Since you already have the partial derivatives, how about a general gradient-descent approach?
Maybe you think you have a good-enough solution, but for me, the easiest way to think about this is to understand it in the 1-variable case first, and then extend it to the matrix case.
In the 1-variable case, if you divide the first derivative by the second derivative, you get the (negative) step size to your next trial point, e.g. -V/A.
In the N-variable case, the first derivative is a vector and the second derivative is a matrix (the Hessian). You multiply the derivative vector by the inverse of the second derivative, and the result is the negative step-vector to your next trial point, e.g. -V*(1/A)
I assume you can get the 2nd-derivative Hessian matrix. You will need a routine to invert it. There are plenty of these around in various linear algebra packages, and they are quite fast.

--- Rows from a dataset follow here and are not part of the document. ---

(* ===== verification/Compression.v ===== *)
(** * Exact compression: [src/rci/compression/models.py], [fixtures.py]

    The records that license a compressed representation of a history, with every
    validator, and the checker of finite transition quotients.  Theorem: the
    checker's verdict is exact over the unbounded carrier.  It answers [VALID]
    exactly when any two states of one class stay in one class, and answer alike
    on consequences and determinations, after every word of continuations. *)

From S2P Require Import Prelude Digest Model Claims Warrant.

Inductive CarrierRole : Type :=
| CONFIGURATION | REALIZED_HISTORY | PRIOR_RETAINED_STATE | OTHER_DECLARED.
#[export] Instance CarrierRole_eq_dec : EqDecision CarrierRole.
Proof. solve_decision. Defined.

Inductive HistoryDerivationStatus : Type := DERIVED | NOT_DEFINED | HISTORY_INCOMPLETE | HISTORY_FAILED.
#[export] Instance HistoryDerivationStatus_eq_dec : EqDecision HistoryDerivationStatus.
Proof. solve_decision. Defined.

Inductive ExactClaimKind : Type :=
| CONSEQUENCE_SUFFICIENT | COARSEST_EXACT_QUOTIENT | EXECUTABLE_RETAINED_STATE.
#[export] Instance ExactClaimKind_eq_dec : EqDecision ExactClaimKind.
Proof. solve_decision. Defined.
Definition ExactClaimKind_value (k : ExactClaimKind) : string :=
  match k with
  | CONSEQUENCE_SUFFICIENT => "consequence_sufficient"
  | COARSEST_EXACT_QUOTIENT => "coarsest_exact_quotient"
  | EXECUTABLE_RETAINED_STATE => "executable_retained_state"
  end.

Inductive ValidationProperty : Type :=
| CONSEQUENCE_FACTORIZATION | EXACT_EQUIVALENCE | CONTINUATION_COMPATIBILITY
| RECURSIVE_UPDATE | DETERMINATION_DESCENT | RESIDUE_COMPLETENESS.
#[export] Instance ValidationProperty_eq_dec : EqDecision ValidationProperty.
Proof. solve_decision. Defined.
Definition all_validation_properties : list ValidationProperty :=
  [CONSEQUENCE_FACTORIZATION; EXACT_EQUIVALENCE; CONTINUATION_COMPATIBILITY;
   RECURSIVE_UPDATE; DETERMINATION_DESCENT; RESIDUE_COMPLETENESS].

Inductive ValidationOutcome : Type := PROPERTY_VALID | PROPERTY_INVALID | NOT_CLAIMED.
#[export] Instance ValidationOutcome_eq_dec : EqDecision ValidationOutcome.
Proof. solve_decision. Defined.

Inductive RepresentationGainKind : Type :=
| GAIN_BREAKER | GAIN_SEPARATOR | GAIN_QUOTIENT | GAIN_SCOPE | GAIN_COMPOSITION | GAIN_RECOVERY | GAIN_WARRANT.
#[export] Instance RepresentationGainKind_eq_dec : EqDecision RepresentationGainKind.
Proof. solve_decision. Defined.
Definition RepresentationGainKind_value (k : RepresentationGainKind) : string :=
  match k with
  | GAIN_BREAKER => "breaker" | GAIN_SEPARATOR => "separator" | GAIN_QUOTIENT => "quotient"
  | GAIN_SCOPE => "scope" | GAIN_COMPOSITION => "composition" | GAIN_RECOVERY => "recovery"
  | GAIN_WARRANT => "warrant"
  end.

Inductive SuccessorDisposition : Type :=
| SUCCESSOR_REPLACE | SUCCESSOR_KEEP | SUCCESSOR_INCOMPARABLE | SUCCESSOR_REJECT.
#[export] Instance SuccessorDisposition_eq_dec : EqDecision SuccessorDisposition.
Proof. solve_decision. Defined.

Inductive ReopeningOutcome : Type := RECOVERABLE | REACQUISITION_REQUIRED | REOPENING_UNKNOWN.
#[export] Instance ReopeningOutcome_eq_dec : EqDecision ReopeningOutcome.
Proof. solve_decision. Defined.

(** [_canonical] *)
Definition compression_canonical (values : list string) (label : string) : result unit :=
  raise_if (negb (uniq values) || negb (canonical values))
    ValidationError (label +:+ " must be unique and canonically ordered").

(** ** Carriers *)

Record CarrierContract : Type := MkCarrierContract {
  carrier_id : string;
  carrier_role : CarrierRole;
  carrier_schema_id : string;
  carrier_binding_revision : string;
}.
#[export] Instance CarrierContract_eq_dec : EqDecision CarrierContract.
Proof. solve_decision. Defined.

Record BindingCarrierManifest : Type := MkBindingCarrierManifest {
  bcm_id : string;
  bcm_binding_revision : string;
  bcm_configuration_carrier : CarrierContract;
  bcm_realized_history_carrier : CarrierContract;
  bcm_other_carriers : list CarrierContract;
  bcm_history_derivation_policy_id : string;
  bcm_configuration_projection_policy_id : string;
  bcm_manifest_artifact : ArtifactRef;
  bcm_provenance_refs : list string;
}.
#[export] Instance BindingCarrierManifest_eq_dec : EqDecision BindingCarrierManifest.
Proof. solve_decision. Defined.

Definition manifest_carriers (m : BindingCarrierManifest) : list CarrierContract :=
  bcm_configuration_carrier m :: bcm_realized_history_carrier m :: bcm_other_carriers m.

Definition validate_carrier_manifest (m : BindingCarrierManifest) : result unit :=
  raise_if (carrier_role (bcm_configuration_carrier m) !=? CONFIGURATION)
    ValidationError "configuration carrier must declare the configuration role";;
  raise_if (carrier_role (bcm_realized_history_carrier m) !=? REALIZED_HISTORY)
    ValidationError "history carrier must declare the realized-history role";;
  raise_if (existsb (λ c, carrier_binding_revision c !=? bcm_binding_revision m) (manifest_carriers m))
    ValidationError "all carrier contracts must pin the manifest binding revision";;
  raise_if (existsb (λ c, (carrier_role c ==? CONFIGURATION) || (carrier_role c ==? REALIZED_HISTORY))
              (bcm_other_carriers m))
    ValidationError "configuration and realized-history roles have one explicit owner";;
  raise_if (negb (uniq (map carrier_id (manifest_carriers m))))
    ValidationError "carrier contract identities must be unique";;
  raise_if (is_nil (bcm_provenance_refs m)) ValidationError "carrier manifests require provenance";;
  compression_canonical (bcm_provenance_refs m) "carrier-manifest provenance".

Record RealizedHistoryDerivation : Type := MkRealizedHistoryDerivation {
  rhd_id : string;
  rhd_carrier_manifest_id : string;
  rhd_source_ledger_sequence : Z;
  rhd_source_prefix_digest : string;
  rhd_status : HistoryDerivationStatus;
  rhd_history_artifact : option ArtifactRef;
  rhd_realized_extension_ids : list string;
  rhd_derivation_check : option CheckReference;
  rhd_diagnostics_artifact : option ArtifactRef;
}.
#[export] Instance RealizedHistoryDerivation_eq_dec : EqDecision RealizedHistoryDerivation.
Proof. solve_decision. Defined.
(* ===== verification/Project.v ===== *)
(** * Recursive project inquiry: [src/rci/project/models.py], [selection.py]

    The records of a development argument with their validators, and the
    selection of a capability frontier.  Fields the code pins to one literal
    ([clean], [status], versions) carry no information and are left out.
    Theorem: a derived frontier keeps exactly the candidates no other dominates,
    covers every candidate, does not depend on the order of its input, and selects
    a discriminator only where one is cheapest on every axis. *)

From S2P Require Import Prelude Digest Model Claims Questions.

(** [_canonical] *)
Definition project_canonical (values : list string) (label : string) : result unit :=
  raise_if (negb (uniq values) || negb (canonical values))
    ValidationError (label +:+ " must be unique and canonically ordered").
Definition project_canonical_nonempty (values : list string) (label : string) : result unit :=
  raise_if (is_nil values) ValidationError (label +:+ " must not be empty");;
  project_canonical values label.

(** ** Repository paths *)

(** [s.split(c)] *)
Fixpoint split_on (c : nat) (s : string) : list string :=
  match s with
  | EmptyString => [""]
  | String a s =>
    if is_char c a then "" :: split_on c s
    else match split_on c s with [] => [String a ""] | x :: l => String a x :: l end
  end.

(** A path equals its [as_posix()] exactly when no component is empty or a dot. *)
Definition repository_relative_path (value label : string) : result unit :=
  let parts := split_on 47 value in
  raise_if (negb (string_all (λ a, negb (is_char 92 a)) value)
            || existsb (λ p, is_empty p || (p ==? ".") || (p ==? "..")) parts)
    ValidationError (label +:+ " must be a normalized repository-relative path").

(** ** Kinds and outcomes *)

Inductive LimitationKind : Type :=
| LIMIT_THEORY | LIMIT_QUESTION | LIMIT_PROBE | LIMIT_REPRESENTATION | LIMIT_METHOD | LIMIT_EVIDENCE
| LIMIT_IMPLEMENTATION | LIMIT_AUTHORITY.
#[export] Instance LimitationKind_eq_dec : EqDecision LimitationKind.
Proof. solve_decision. Defined.
Definition LimitationKind_value (k : LimitationKind) : string :=
  match k with
  | LIMIT_THEORY => "theory" | LIMIT_QUESTION => "question" | LIMIT_PROBE => "probe"
  | LIMIT_REPRESENTATION => "representation" | LIMIT_METHOD => "method" | LIMIT_EVIDENCE => "evidence"
  | LIMIT_IMPLEMENTATION => "implementation" | LIMIT_AUTHORITY => "authority"
  end.

Inductive SuccessorKind : Type :=
| SUCC_THEORY | SUCC_QUESTION_REPERTOIRE | SUCC_PROBE_REPERTOIRE | SUCC_REPRESENTATION
| SUCC_METHOD_REPERTOIRE | SUCC_IMPLEMENTATION | SUCC_GOAL_DECOMPOSITION.
#[export] Instance SuccessorKind_eq_dec : EqDecision SuccessorKind.
Proof. solve_decision. Defined.
Definition SuccessorKind_value (k : SuccessorKind) : string :=
  match k with
  | SUCC_THEORY => "theory" | SUCC_QUESTION_REPERTOIRE => "question_repertoire"
  | SUCC_PROBE_REPERTOIRE => "probe_repertoire" | SUCC_REPRESENTATION => "representation"
  | SUCC_METHOD_REPERTOIRE => "method_repertoire" | SUCC_IMPLEMENTATION => "implementation"
  | SUCC_GOAL_DECOMPOSITION => "goal_decomposition"
  end.
(* ===== verification/Goals.v ===== *)
(** * Generated questions and Goal synthesis: [src/rci/questions/generated.py], [project/goal_synthesis.py]

    The pure compilers over the aggregate: an admitted question candidate becomes
    an executable contract, and an admitted return becomes an inert Goal
    candidate.  Both answer only when the exact owned chain of records is
    present.  [GeneratedQuestionCompilationError] is a [ValueError]. *)

From Stdlib Require Import Ascii.
From S2P Require Import Prelude Digest Dumps Memory Learning Questions Project Model Claims Warrant Effects Planning State.

(** ** JSON images of the project records *)

#[export] Instance QuestionContract_to_json : ToJson QuestionContract := λ c,
  JObject [("id", to_json (qc_id c)); ("version", to_json (qc_version c)); ("family", to_json (qc_family c));
           ("input_roles", to_json (qc_input_roles c));
           ("output_claim_role", JString (ClaimRole_value (qc_output_claim_role c)));
           ("precondition_policy_id", to_json (qc_precondition_policy_id c));
           ("render_template", to_json (qc_render_template c));
           ("answer_shape", JString "opaque_l0_inert");
           ("answer_schema_id", to_json (qc_answer_schema_id c));
           ("bind_policy_id", to_json (qc_bind_policy_id c)); ("reifier_id", to_json (qc_reifier_id c));
           ("verifier_id", to_json (qc_verifier_id c)); ("update_rule_id", to_json (qc_update_rule_id c));
           ("next_obligation_rule_ids", to_json (qc_next_obligation_rule_ids c));
           ("maturity", JString (ContractMaturity_value (qc_maturity c)));
           ("recurrent_probe", to_json (qc_recurrent_probe c));
           ("comparison_semantics_id", to_json (qc_comparison_semantics_id c));
           ("canonical_probe_rendering", to_json (qc_canonical_probe_rendering c));
           ("applicability_guard_id", to_json (qc_applicability_guard_id c));
           ("history_policy_id", to_json (qc_history_policy_id c))].

#[export] Instance ConsequentialReturn_to_json : ToJson ConsequentialReturn := λ r,
  JObject [("return_class_id", to_json (cret_return_class_id r));
           ("downstream_state_id", to_json (cret_downstream_state_id r));
           ("downstream_obligation_kind", JString (LimitationKind_value (cret_downstream_obligation_kind r)))].

#[export] Instance QuestionContractCandidate_to_json : ToJson QuestionContractCandidate := λ c,
  JObject [("schema_version", JInt 1); ("id", to_json (qcc_id c));
           ("limitation_id", to_json (qcc_limitation_id c)); ("contract", to_json (qcc_contract c));
           ("typed_referent_ids", to_json (qcc_typed_referent_ids c));
           ("precondition_ids", to_json (qcc_precondition_ids c));
           ("possible_returns", to_json (qcc_possible_returns c));
           ("comparison_policy_id", to_json (qcc_comparison_policy_id c));
           ("downstream_consumer_ids", to_json (qcc_downstream_consumer_ids c));
           ("falsifying_attack_ids", to_json (qcc_falsifying_attack_ids c));
           ("status", JString "inert_candidate")].

#[export] Instance QuestionRepertoireDecision_to_json : ToJson QuestionRepertoireDecision := λ d,
  JObject [("schema_version", JInt 1); ("id", to_json (qrd_id d));
           ("candidate_id", to_json (qrd_candidate_id d));
           ("outcome", JString (AdmissionOutcome_value (qrd_outcome d)));
           ("controller_policy_version", to_json (qrd_controller_policy_version d));
           ("evidence_ids", to_json (qrd_evidence_ids d));
           ("admitted_profile_id", to_json (qrd_admitted_profile_id d))].

#[export] Instance ProjectAnchor_to_json : ToJson ProjectAnchor := λ a,
  JObject [("schema_version", JInt 1); ("id", to_json (anc_id a)); ("repository", to_json (anc_repository a));
           ("protected_branch", to_json (anc_protected_branch a)); ("commit_sha", to_json (anc_commit_sha a));
           ("tree_digest", to_json (anc_tree_digest a)); ("authority_digest", to_json (anc_authority_digest a));
           ("gate_digest", to_json (anc_gate_digest a)); ("clean", JBool true)].

#[export] Instance CapabilityLimitation_to_json : ToJson CapabilityLimitation := λ l,
  JObject [("schema_version", JInt 1); ("id", to_json (lim_id l)); ("anchor_id", to_json (lim_anchor_id l));
           ("kind", JString (LimitationKind_value (lim_kind l)));
           ("current_capability", to_json (lim_current_capability l));
           ("missing_capability", to_json (lim_missing_capability l));
           ("consequential_boundary", to_json (lim_consequential_boundary l));
           ("protected_consequence_ids", to_json (lim_protected_consequence_ids l));
           ("observed_evidence", to_json (lim_observed_evidence l));
           ("existing_question_contract_keys", to_json (lim_existing_question_contract_keys l));
           ("blocked_dependency_ids", to_json (lim_blocked_dependency_ids l))].

#[export] Instance ProjectCost_to_json : ToJson ProjectCost := λ c,
  JObject [("axis", to_json (pcost_axis c)); ("value", to_json (pcost_value c))].

#[export] Instance CapabilitySuccessorCandidate_to_json : ToJson CapabilitySuccessorCandidate := λ c,
  JObject [("schema_version", JInt 1); ("id", to_json (succ_id c)); ("anchor_id", to_json (succ_anchor_id c));
           ("limitation_id", to_json (succ_limitation_id c));
           ("kind", JString (SuccessorKind_value (succ_kind c)));
           ("current_state", to_json (succ_current_state c)); ("desired_state", to_json (succ_desired_state c));
           ("preserved_capability_ids", to_json (succ_preserved_capability_ids c));
           ("explicitly_disposed_capability_ids", to_json (succ_explicitly_disposed_capability_ids c));
           ("gain_kinds", to_json (map ProjectGainKind_value (succ_gain_kinds c)));
           ("discriminator_id", to_json (succ_discriminator_id c));
           ("evidence_mechanism_ids", to_json (succ_evidence_mechanism_ids c));
           ("estimated_costs", to_json (succ_estimated_costs c)); ("reversible", to_json (succ_reversible c))].

#[export] Instance CapabilityFrontier_to_json : ToJson CapabilityFrontier := λ f,
  JObject [("schema_version", JInt 1); ("id", to_json (frt_id f)); ("anchor_id", to_json (frt_anchor_id f));
           ("limitation_id", to_json (frt_limitation_id f)); ("candidate_ids", to_json (frt_candidate_ids f));
           ("nondominated_candidate_ids", to_json (frt_nondominated_candidate_ids f));
           ("incomparable_pairs", JList (map (λ p, JList [JString p.1; JString p.2]) (frt_incomparable_pairs f)));
           ("selected_discriminator_candidate_id", to_json (frt_selected_discriminator_candidate_id f));
           ("selection_policy_version", JString "project-frontier-v1");
           ("status", JString (FrontierStatus_value (frt_status f)))].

(For readers who are not familiar with this idea, suppose the two variables are x and y, and the surface is v(x,y). Then the first derivative is the vector:
V = [ dv/dx, dv/dy ]
and the second derivative is the matrix:
A = [dV/dx]
[dV/dy]
or:
A = [ d(dv/dx)/dx, d(dv/dy)/dx]
[ d(dv/dx)/dy, d(dv/dy)/dy]
or:
A = [d^2v/dx^2, d^2v/dydx]
[d^2v/dxdy, d^2v/dy^2]
which is symmetric.)
If the surface is parabolic (constant 2nd derivative) it will get to the answer in 1 step. On the other hand, if the 2nd derivative is very not-constant, you could encounter oscillation. Cutting each step in half (or some fraction) should make it stable.
If N == 1, you'll see that it does the same thing as in the 1-variable case.
Good luck.
Added: You wanted code:
double X[N];
// Set X to initial estimate
while(!done){
double V[N]; // 1st derivative "velocity" vector
double A[N*N]; // 2nd derivative "acceleration" matrix
double A1[N*N]; // inverse of A
double S[N]; // step vector
CalculateFirstDerivative(V, X);
CalculateSecondDerivative(A, X);
// A1 = 1/A
GetMatrixInverse(A, A1);
// S = V*(1/A)
VectorTimesMatrix(V, A1, S);
// if S is small enough, stop
// X -= S
VectorMinusVector(X, S, X);
}
My opinion is to use a stochastic optimizer, e.g., a Particle Swarm method.